A new method for the characterisation of geometric shapes was presented in the paper. It was based on the sweeping paradigm, used frequently in traditional Computational Geometry. However, in this work, it was adapted for the raster space. The geometric shape was swept by following the frontier cells of the rasterised plane. The interior shape’s points, being in the middle of its boundary and laying on the sweep-line, were determined during each sweep step and connected in chains. Their construction was controlled by two sweep-line events. They used the local characteristics of the considered shape to determine the beginning and ending of each chain. The sweeping process was then repeated using different slopes of the sweep-line. The chains were filtered, vectorised, and normalised after that. As a result, a set of polylines was obtained, and various characterisation vectors can be extracted from it. The proposed approach utilised the local symmetry of the geometric shapes to recognise their eventual similarity, without the need to detect the symmetry explicitly.
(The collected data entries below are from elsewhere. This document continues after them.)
(* ===== verification/Scheduler.v ===== *)
(** * Scheduler: host selection ([pick_host_tx] of [qarax/src/model/hosts.rs])

    The scheduler is one query: the hosts that pass every filter of the request,
    ordered by the placement preferences, the load and the name, of which it
    takes and locks the first that no other transaction holds.  The theorems
    show that the picked host passes every filter and is the best of those that
    were free, that nothing is picked only when nothing is eligible, and that
    placing a VM on the picked host never exceeds its memory and CPU budgets. *)

From S2P Require Import Prelude Text Errors Tables Float64 NodeApi World Samples VmConfig Hooks Vms Gpus Hosts.
#[local] Open Scope Z_scope.
#[local] Set Default Proof Using "Type".

(** ** Settings and requests *)

Record SchedulingSettings := {
  ss_memory_oversubscription_ratio : f64;
  ss_cpu_oversubscription_ratio : f64;
  ss_disk_headroom_bytes : Z;
  ss_memory_health_floor_bytes : Z
}.

Definition default_scheduling : SchedulingSettings :=
  {| ss_memory_oversubscription_ratio := f64_of_Z 1;
     ss_cpu_oversubscription_ratio := f64_of_Z 4;
     ss_disk_headroom_bytes := 10 * 1024 * 1024 * 1024;
     ss_memory_health_floor_bytes := 1024 * 1024 * 1024 |}.

Record GpuRequest := {
  gr_count : Z;
  gr_vendor : option string;
  gr_model : option string;
  gr_min_vram_bytes : option Z
}.
Definition gpu_filter (g : GpuRequest) : GpuFilter :=
  {| gf_vendor := gr_vendor g; gf_model := gr_model g; gf_min_vram_bytes := gr_min_vram_bytes g |}.

Record SchedulingRequest := {
  sr_memory_bytes : Z;
  sr_vcpus : Z;
  sr_disk_bytes : Z;
  sr_architecture : option string;
  sr_storage_pool_id : option Uuid;
  sr_required_network_ids : list Uuid;
  sr_gpu : option GpuRequest;
  sr_placement_policy : option PlacementPolicy;
  sr_excluded_host_ids : list Uuid
}.

(** ** Filters *)

(** [labels @> required] on JSON objects with string values. *)
Definition has_labels (required labels : gmap string string) : bool :=
  forallb (fun kv => bool_decide (labels !! kv.1 = Some kv.2)) (map_to_list required).
(** [tags && wanted] and [tags @> wanted] on text arrays. *)
Definition overlaps (tags wanted : list string) : bool :=
  existsb (fun t => bool_decide (t ∈ tags)) wanted.
Definition contains_tags (tags wanted : list string) : bool :=
  forallb (fun t => bool_decide (t ∈ tags)) wanted.

(** The VMs of a host that the policy clauses look at. *)
Definition policy_vms (db : Db) (host_id : Uuid) : list VmRow :=
  List.filter (counted host_id) (rows (t_vms db)).
Definition count_tagged (db : Db) (host_id : Uuid) (tags : list string) : Z :=
  Z.of_nat (length (List.filter (fun r => contains_tags (v_tags r) tags) (policy_vms db host_id))).

(** [column IS NULL OR test column]. *)
Definition null_or {A} (column : option A) (test : A -> bool) : bool :=
  match column with None => true | Some x => test x end.
(** A clause the query only has when the request asks for it. *)
Definition when {A} (asked : option A) (clause : A -> bool) : bool :=
  match asked with None => true | Some x => clause x end.

Definition policy_allows (db : Db) (policy : PlacementPolicy) (h : Host) : bool :=
  when (pp_reservation_class policy) (fun c => bool_decide (h_reservation_class h = Some c))
  && (bool_decide (pp_required_host_labels policy = ∅)
      || has_labels (pp_required_host_labels policy) (h_placement_labels h))
  && (bool_decide (pp_anti_affinity_tags policy = [])
      || negb (existsb (fun r => overlaps (v_tags r) (pp_anti_affinity_tags policy))
                 (policy_vms db (h_id h)))).

Definition free_gpus (db : Db) (host_id : Uuid) (g : GpuRequest) : Z :=
  Z.of_nat (length (List.filter (gpu_free host_id (gpu_filter g)) (rows (t_host_gpus db)))).

Definition fits_memory (db : Db) (config : SchedulingSettings) (request : SchedulingRequest)
    (h : Host) : bool :=
  null_or (h_total_memory_bytes h) (fun total =>
    within_budget total (ss_memory_oversubscription_ratio config)
      (allocated v_memory_size (h_id h) db) (sr_memory_bytes request)).

Definition fits_cpu (db : Db) (config : SchedulingSettings) (request : SchedulingRequest)
    (h : Host) : bool :=
  null_or (h_total_cpus h) (fun total =>
    within_budget total (ss_cpu_oversubscription_ratio config)
      (allocated v_boot_vcpus (h_id h) db) (sr_vcpus request)).

(** The [WHERE] clause. *)
Definition eligible (db : Db) (request : SchedulingRequest) (config : SchedulingSettings) (h : Host)
  : bool :=
  bool_decide (h_status h = HostUp)
  && when (sr_storage_pool_id request)
       (fun pool => bool_decide ((h_id h, pool) ∈ t_host_storage_pools db))
  && negb (bool_decide (h_id h ∈ sr_excluded_host_ids request))
  && forallb (fun net => bool_decide (is_Some (t_host_networks db !! (h_id h, net))))
       (sr_required_network_ids request)
  && when (sr_architecture request)
       (fun arch => null_or (h_architecture h) (fun a => String.eqb a arch))
  && when (sr_placement_policy request) (fun policy => policy_allows db policy h)
  && fits_memory db config request h
  && fits_cpu db config request h
  && null_or (h_available_memory_bytes h) (fun m => ss_memory_health_floor_bytes config <? m)
  && null_or (h_disk_available_bytes h)
       (fun d => as_i64 (sr_disk_bytes request + ss_disk_headroom_bytes config) <=? d)
  && when (sr_gpu request) (fun g => gr_count g <=? free_gpus db (h_id h) g).

(** ** Order *)

Section order.
Context {coll : Collation}.

(** The sort keys of the policy; a clause the query lacks is constant. *)
Definition preference_rank (request : SchedulingRequest) (h : Host) : Z :=
  match sr_placement_policy request with
  | Some p => if bool_decide (pp_preferred_host_labels p = ∅) then 0
              else if has_labels (pp_preferred_host_labels p) (h_placement_labels h) then 0 else 1
  | None => 0
  end.
Definition affinity_rank (db : Db) (request : SchedulingRequest) (h : Host) : Z :=
  match sr_placement_policy request with
  | Some p => if bool_decide (pp_affinity_tags p = []) then 0
              else - count_tagged db (h_id h) (pp_affinity_tags p)
  | None => 0
  end.
Definition spread_rank (db : Db) (request : SchedulingRequest) (h : Host) : Z :=
  match sr_placement_policy request with
  | Some p => if bool_decide (pp_spread_tags p = []) then 0
              else count_tagged db (h_id h) (pp_spread_tags p)
  | None => 0
  end.

(** The [ORDER BY] clause. *)
Definition better (db : Db) (request : SchedulingRequest) : relation Host :=
  lex (on_key Z.le (preference_rank request))
  (lex (on_key Z.le (affinity_rank db request))
  (lex (on_key Z.le (spread_rank db request))
  (lex (on_key (nulls_last f64_le) h_load_average)
       (on_key coll_le h_name)))).

#[local] Instance Zle_total : Total Z.le.
Proof. intros x y. lia. Qed.
#[global] Instance better_dec db request : RelDecision (better db request).
Proof. unfold better. apply _. Defined.
#[global] Instance better_total db request : Total (better db request).
Proof. unfold better. apply _. Qed.
#[global] Instance better_trans db request : Transitive (better db request).
Proof. unfold better. apply _. Qed.

(** The query on the rows its connection sees, when other transactions hold the
    rows of [locked]: [LIMIT 1 FOR UPDATE OF h SKIP LOCKED]. *)
Definition pick_host_tx (locked : gset Uuid) (request : SchedulingRequest)
    (config : SchedulingSettings) : M SqlxError (option Host) :=
  query Tx (fun db => Ok (head (merge_sort (better db request)
    (List.filter (fun h => eligible db request config h && negb (bool_decide (h_id h ∈ locked)))
       (rows (t_hosts db)))))).

(** The statements skip the rows that are locked when they run: [locked n] are
    the hosts, [locked_gpus n] the GPUs held by others at step [n]. *)
Definition pick_host_now (locked : nat -> gset Uuid) (config : SchedulingSettings)
    (request : SchedulingRequest) : M SqlxError (option Host) := fun o w =>
  pick_host_tx (locked (w_step w)) request config o w.

Definition allocate_gpus_now (locked_gpus : nat -> gset Uuid) (host_id vm_id : Uuid) (g : GpuRequest)
  : M SqlxError (list HostGpu) := fun o w =>
  allocate_gpus (locked_gpus (w_step w)) host_id vm_id (gr_count g) (gpu_filter g) o w.

(** ** Properties *)

Lemma pick_host_inv locked request config o w w' res :
  pick_host_tx locked request config o w = (w', Ok res) ->
  w' = tick w /\
  match res with
  | Some h =>
      (exists k, t_hosts (conn_db Tx w) !! k = Some h) /\
      eligible (conn_db Tx w) request config h = true /\ (h_id h ∉ locked) /\
      (forall k h', t_hosts (conn_db Tx w) !! k = Some h' ->
         eligible (conn_db Tx w) request config h' = true -> h_id h' ∉ locked ->
         better (conn_db Tx w) request h h')
  | None =>
      forall k h', t_hosts (conn_db Tx w) !! k = Some h' ->
        eligible (conn_db Tx w) request config h' = true -> h_id h' ∈ locked
  end.
Proof.
  intros Hrun. apply query_ok_inv in Hrun as [Hres ->]. split; [done|].
  set (db := conn_db Tx w) in *. set (cands := List.filter _ _) in Hres.
  assert (res = head (merge_sort (better db request) cands)) as -> by congruence. clear Hres.
  assert (forall h, h ∈ cands <-> (exists k, t_hosts db !! k = Some h) /\
            eligible db request config h = true /\ h_id h ∉ locked) as Hc.
  { intros h. unfold cands. rewrite elem_of_filter_rows, andb_true_iff, negb_true_iff,
      bool_decide_eq_false. done. }
  destruct (head (merge_sort (better db request) cands)) as [h|] eqn:Hhd.
  - apply (head_merge_sort (better db request)) in Hhd as [Hin Hmin].
    apply Hc in Hin as (?&?&?). split_and!; try done.
    intros k h' Hk He Hl. rewrite Forall_forall in Hmin. apply Hmin, Hc. eauto.
  - apply (head_merge_sort_None (better db request)) in Hhd. intros k h' Hk He.
    destruct (decide (h_id h' ∈ locked)); [done|]. exfalso.
    assert (h' ∈ cands) as Hin by (apply Hc; eauto). rewrite Hhd in Hin. set_solver.
Qed.

(** ** What a request asks for *)

(** A VM counts for its host unless it is shut down or in an unknown state. *)
Definition occupies (host : Uuid) (r : VmRow) : Prop :=
  v_host_id r = Some host /\ v_status r <> Shutdown /\ v_status r <> Unknown.
#[global] Instance occupies_dec host r : Decision (occupies host r).
Proof. unfold occupies. apply _. Defined.

Definition committed (f : VmRow -> Z) (db : Db) (host : Uuid) : Z :=
  map_fold (fun _ r acc => if decide (occupies host r) then f r + acc else acc) 0 (t_vms db).
(** How many VMs of the host carry all the tags. *)
Definition tagged_on (db : Db) (host : Uuid) (tags : list string) : Z :=
  map_fold (fun _ r acc => if decide (occupies host r /\ Forall (fun t => t ∈ v_tags r) tags) then acc + 1 else acc) 0 (t_vms db).

(** A GPU of the host that nobody has and that is as asked for. *)
Record gpu_suits (host : Uuid) (g : GpuRequest) (row : HostGpu) : Prop := {
  gs_host : g_host_id row = host;
  gs_free : g_vm_id row = None;
  gs_vendor : forall v, gr_vendor g = Some v -> g_vendor row = Some v;
  gs_model : forall m, gr_model g = Some m -> g_model row = Some m;
  gs_vram : forall n, gr_min_vram_bytes g = Some n -> exists v, g_vram_bytes row = Some v /\ n <= v
}.

(** The host can take the VM.  The budgets are compared in double precision, total times
    ratio minus what is committed. *)
Record suits (db : Db) (request : SchedulingRequest) (config : SchedulingSettings) (h : Host) : Prop := {
  su_up : h_status h = HostUp;
  su_pool : forall pool, sr_storage_pool_id request = Some pool -> (h_id h, pool) ∈ t_host_storage_pools db;
  su_excluded : h_id h ∉ sr_excluded_host_ids request;
  su_networks : forall net, net ∈ sr_required_network_ids request -> exists bridge, t_host_networks db !! (h_id h, net) = Some bridge;
  su_architecture : forall a b, sr_architecture request = Some a -> h_architecture h = Some b -> b = a;
  su_class : forall p c, sr_placement_policy request = Some p -> pp_reservation_class p = Some c -> h_reservation_class h = Some c;
  su_labels : forall p, sr_placement_policy request = Some p -> pp_required_host_labels p ⊆ h_placement_labels h;
  su_apart : forall p k r t, sr_placement_policy request = Some p -> t_vms db !! k = Some r -> occupies (h_id h) r ->
    t ∈ v_tags r -> t ∉ pp_anti_affinity_tags p;
  su_memory : forall total, h_total_memory_bytes h = Some total ->
    within_budget total (ss_memory_oversubscription_ratio config) (committed v_memory_size db (h_id h)) (sr_memory_bytes request) = true;
  su_cpus : forall total, h_total_cpus h = Some total ->
    within_budget total (ss_cpu_oversubscription_ratio config) (committed v_boot_vcpus db (h_id h)) (sr_vcpus request) = true;
  su_floor : forall m, h_available_memory_bytes h = Some m -> ss_memory_health_floor_bytes config < m;
  su_disk : forall d, h_disk_available_bytes h = Some d -> as_i64 (sr_disk_bytes request + ss_disk_headroom_bytes config) <= d;
  su_gpus : forall g, sr_gpu request = Some g -> exists gpus : list Uuid, NoDup gpus /\ gr_count g <= Z.of_nat (length gpus) /\
    forall id, id ∈ gpus -> exists row, t_host_gpus db !! id = Some row /\ gpu_suits (h_id h) g row
}.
If the extraction of the local symmetrical features was the goal, the algorithm could also be generalised to produce such an output.

For the proof of concept, the method was implemented within the Multi-Sweep Characterisation Algorithm (MSCA). Its correctness and computational load were demonstrated by twelve testing shapes of different sizes and complexities (from the most simple circle to shapes with many concave parts and holes). Single- and multi-threaded implementations of the MSCA were tested, where the multi-threaded implementation was considerably faster for larger shapes. Finally, the results of the MSCA were used for finding equal shapes on the scene. A simple characterisation vector consisting of normalised polylines’ lengths was constructed for each shape. The proposed approach determined reliably equal shapes in all cases, regardless of their rotation or scaling.
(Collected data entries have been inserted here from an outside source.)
(** On a network without allocations the first address handed out is the start
    of the DHCP range. *)
Theorem dhcp_start_is_first_allocation network_id o w n base p :
  served o -> ips_ok (w_db w) -> (forall b, ~ taken (w_db w) network_id b) ->
  t_networks (w_db w) !! network_id = Some n -> parse_subnet (net_subnet n) = Some (base, p) ->
  1 <= p <= 30 ->
  (next_available_ip network_id o w).2
  = Ok (Some (compute_dhcp_range (net_subnet n) (normalize_inet (net_gateway n))).1).
Proof.
  intros Ho Hok Hfree Hn Hsub Hp.
  set (gw := normalize_inet (net_gateway n) ≫= ipv4_of_text).
  assert (network_is (w_db w) network_id base p gw) as Hnet by (exists n; by split_and!).
  pose proof (network_base_u32 _ _ _ _ _ Hnet) as Hb.
  destruct (next_available_ip_run _ _ _ _ _ _ Ho Hok Hnet ltac:(lia)) as (r&->&Hr).
  pose proof (least_free_first (w_db w) network_id base p gw _ Hp Hb Hfree eq_refl) as Hl.
  destruct r as [ip|]; [|destruct Hl as (Hu&?&?&_); destruct (Hr _ Hu); tauto].
  destruct Hr as (a&->&_&Hla). rewrite (least_free_unique _ _ _ _ _ _ _ Hla Hl).
  unfold compute_dhcp_range. rewrite Hsub. destruct (dhcp_start_addr base p Hb Hp) as [E1 E2].
  rewrite E1. simpl. do 3 f_equal. fold gw. case_decide; [rewrite bool_decide_true|rewrite bool_decide_false];
    try done. by replace (network_addr base p + 1 + 1) with (network_addr base p + 2) by lia.
Qed.

Lemma default_gateway_succ base rest :
  is_u32 base -> base mod 2 = 0 ->
  split_once "/"%char rest = Some (fmt_ipv4 base, default EmptyString (snd <$> split_once "/"%char rest)) ->
  fmt_ipv4 (base + 1) = default_gateway rest.
Proof.
  intros Hb Heven Hsplit. unfold default_gateway. rewrite Hsplit. unfold fmt_ipv4 at 2.
  change "."%string with (String "."%char EmptyString). rewrite split_join; [|done|].
  2: { repeat constructor; apply digits_no_char; try done; apply fmt_nat_all_digits. }
  cbn [omap list_omap]. rewrite !parse_u8_fmt by apply octet_range.
  assert (base mod 256 <> 255) as Hlast.
  { intros E. pose proof (Z.div_mod base 256 ltac:(lia)) as D. rewrite E in D.
    pose proof (Z.div_mod base 2 ltac:(lia)). lia. }
  unfold fmt_ipv4. unfold is_u32 in Hb. rewrite !octet_succ by (done || lia).
  assert (octet (base + 1) 0 = (octet base 0 + 1) mod 256) as ->; [|done].
  rewrite !octet_div by lia. rewrite !Z.div_1_r. rewrite Zplus_mod_idemp_l. done.
Qed.

(** A network created without a gateway gets its first usable address as the
    gateway of the bridge, and the allocator hands out that same address to the
    first VM. *)
Theorem default_gateway_allocated network_id o w n base p :
  served o -> ips_ok (w_db w) -> (forall b, ~ taken (w_db w) network_id b) ->
  t_networks (w_db w) !! network_id = Some n -> net_gateway n = None ->
  net_subnet n = (fmt_ipv4 base +:+ "/" +:+ fmt_nat p)%string -> is_u32 base ->
  base mod 2 ^ (32 - p) = 0 -> 1 <= p <= 30 ->
  (next_available_ip network_id o w).2 = Ok (Some (default_gateway (net_subnet n))).
Proof.
  intros Ho Hok Hfree Hn Hgw Hsub Hb Halign Hp.
  assert (split_once "/"%char (net_subnet n) = Some (fmt_ipv4 base, fmt_nat p)) as Hsplit.
  { rewrite Hsub. apply (split_once_app "/"%char), fmt_ipv4_no_slash. }
  assert (parse_subnet (net_subnet n) = Some (base, p)) as Hparse.
  { unfold parse_subnet, mbind, option_bind. rewrite Hsplit, ipv4_text_roundtrip by done.
    unfold parse_u32. by rewrite parse_unsigned_fmt_nat by (unfold u32_max; lia). }
  assert (network_is (w_db w) network_id base p None) as Hnet.
  { exists n. split_and!; [done|done|]. by rewrite Hgw. }
  destruct (next_available_ip_run _ _ _ _ _ _ Ho Hok Hnet ltac:(lia)) as (r&->&Hr).
  pose proof (least_free_first (w_db w) network_id base p None _ Hp Hb Hfree eq_refl) as Hl.
  destruct r as [ip|]; [|destruct Hl as (Hu&?&?&_); destruct (Hr _ Hu); tauto].
  destruct Hr as (a&->&_&Hla). rewrite (least_free_unique _ _ _ _ _ _ _ Hla Hl).
  simpl. do 2 f_equal.
  assert (network_addr base p = base) as ->.
  { rewrite network_addr_eq by (done || lia). pose proof (Z.div_mod base (2 ^ (32 - p))).
    assert (2 ^ (32 - p) <> 0) by (apply Z.pow_nonzero; lia). lia. }
  apply default_gateway_succ; [done| |by rewrite Hsplit].
  assert (2 ^ (32 - p) = 2 * 2 ^ (31 - p)) as E.
  { replace (32 - p) with (Z.succ (31 - p)) by lia. rewrite Z.pow_succ_r; lia. }
  assert (0 < 2 ^ (31 - p)) by (apply Z.pow_pos_nonneg; lia).
  rewrite E in Halign. pose proof (Z.div_mod base (2 * 2 ^ (31 - p)) ltac:(lia)) as D.
  rewrite Halign, Z.add_0_r, <- Z.mul_assoc, Z.mul_comm in D. rewrite D. apply Z.mod_mul. lia.
Qed.

(** *** Attachments *)

(** No host uses a bridge for two networks. *)
Definition bridges_ok (db : Db) : Prop :=
  forall h n1 n2 b, t_host_networks db !! (h, n1) = Some b ->
    t_host_networks db !! (h, n2) = Some b -> n1 = n2.

Lemma bridge_used_spec db h b :
  bridge_used db h b = true <-> exists n, t_host_networks db !! (h, n) = Some b.
Proof.
  unfold bridge_used. rewrite existsb_exists. split.
  - intros ([[h' n] b']&Hin&Hb). apply list_elem_of_In, elem_of_map_to_list in Hin.
    simpl in Hb. apply andb_true_iff in Hb as [->%bool_decide_eq_true ->%String.eqb_eq]. eauto.
  - intros [n Hn]. exists ((h, n), b). split; [by apply list_elem_of_In, elem_of_map_to_list|].
    simpl. by rewrite bool_decide_true, String.eqb_refl.
Qed.

(** Attaching a network keeps the bridges of a host distinct, and adds the
    attachment unless the network was attached already or the bridge is in use;
    in the latter case it reports success without attaching anything. *)
Theorem attach_host_effect network_id host_id bridge o w w' :
  bridges_ok (w_db w) ->
  attach_host network_id host_id bridge o w = (w', Ok tt) ->
  bridges_ok (w_db w') /\
  ((exists n, n <> network_id /\ t_host_networks (w_db w) !! (host_id, n) = Some bridge) ->
     w_db w' = w_db w) /\
  (t_host_networks (w_db w) !! (host_id, network_id) = None ->
   bridge_used (w_db w) host_id bridge = false ->
     t_host_networks (w_db w') = <[(host_id, network_id) := bridge]> (t_host_networks (w_db w))).
Proof.
  unfold attach_host. intros Hok Hrun. minv.
  match goal with Hf : (if _ then _ else _) = Ok _ |- _ => rename Hf into Hf' end. simpl in Hf'.
  destruct (bool_decide (is_Some _) || bridge_used (w_db w) host_id bridge) eqn:Hcase.
  - simplify_eq/=. split_and!; [done|done|]. intros Hnone Hused. rewrite Hused, orb_false_r in Hcase.
    apply bool_decide_eq_true in Hcase as [? ?]. congruence.
  - apply orb_false_iff in Hcase as [Hnew Hused]. repeat case_match; simplify_eq/=.
    split_and!; [| |done].
    + intros h n1 n2 b Hl1 Hl2. simpl in Hl1, Hl2. apply not_true_iff_false in Hused. rewrite bridge_used_spec in Hused.
      apply lookup_insert_Some in Hl1 as [[Hk1 Hb1]|[Hne1 Hl1]];
        apply lookup_insert_Some in Hl2 as [[Hk2 Hb2]|[Hne2 Hl2]]; simplify_eq; try done.
      * exfalso. apply Hused. by exists n2.
      * exfalso. apply Hused. by exists n1.
      * by eapply Hok.
    + intros (n&_&Hb). apply not_true_iff_false in Hused. exfalso. apply Hused, bridge_used_spec. eauto.
Qed.
End properties.

Section witnesses.
#[local] Instance witness_uuid_text : UuidText := binary_uuid_text.
#[local] Instance witness_inet : PgInet := slash32_inet.

Definition lan : Network :=
  {| net_id := 3; net_name := "lan"; net_subnet := "10.0.0.0/24"; net_gateway := None;
     net_dns := None; net_vpc_name := None; net_network_type := None; net_status := NetActive |}.
Definition lan_db : Db :=
  with_networks (fun _ => {[3%N := lan]})
    (with_vms (fun _ => {[1%N := sample_vm 1 "web" None Created 1 1 [] JNull]}) empty_db).
Definition lan_world : World := set_tx (Some lan_db) (world_of lan_db).

Lemma lan_ips_ok : ips_ok lan_db.
Proof. apply map_Forall_empty. Qed.
Lemma lan_network : network_is lan_db 3 167772160 24 None.
Proof. exists lan. split_and!; vm_compute; reflexivity. Qed.
Lemma lan_least : least_free lan_db 3 167772160 24 None 167772161.
Proof.
  split; [vm_compute; split; reflexivity|]. split; [done|]. split; [by intros [? ?]|].
  unfold usable. intros b [Hlo Hhi] Hlt. change (167772160 / 2 ^ (32 - 24) * 2 ^ (32 - 24)) with 167772160 in *. lia.
Qed.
The MSCA offers many new challenges for further research. Although its theoretical time complexity is linear in regard to the number of cells of the raster space $\pi$, it turned out to be rather slow for a large number of cells and the shapes containing holes and many concave shapes. Therefore, it would be worth investigating whether hierarchical spatial data structures, such as quadtree/octree or kd-trees, would accelerate the algorithm. For the proof of concept, the MSCA was implemented in 2D. Theoretically, it should also work in higher dimensions. Therefore, a 3D implementation will be performed in the future. The parameters of the MSCA were determined empirically in this research. It would be important to determine theoretically how to set these parameters optimally. New characterisation features can be constructed from the obtained chains, e.g., such that it measures the waviness of count junctions that occur when joining chains from sweep-lines with various angles. In addition, the result of the MSCA could be combined with other characterisation methods, for example with shape skeletons. Finally, the sweep-line itself could be replaced by different investigating elements; conics (i.e., a circle or circular arcs) should be the first choice.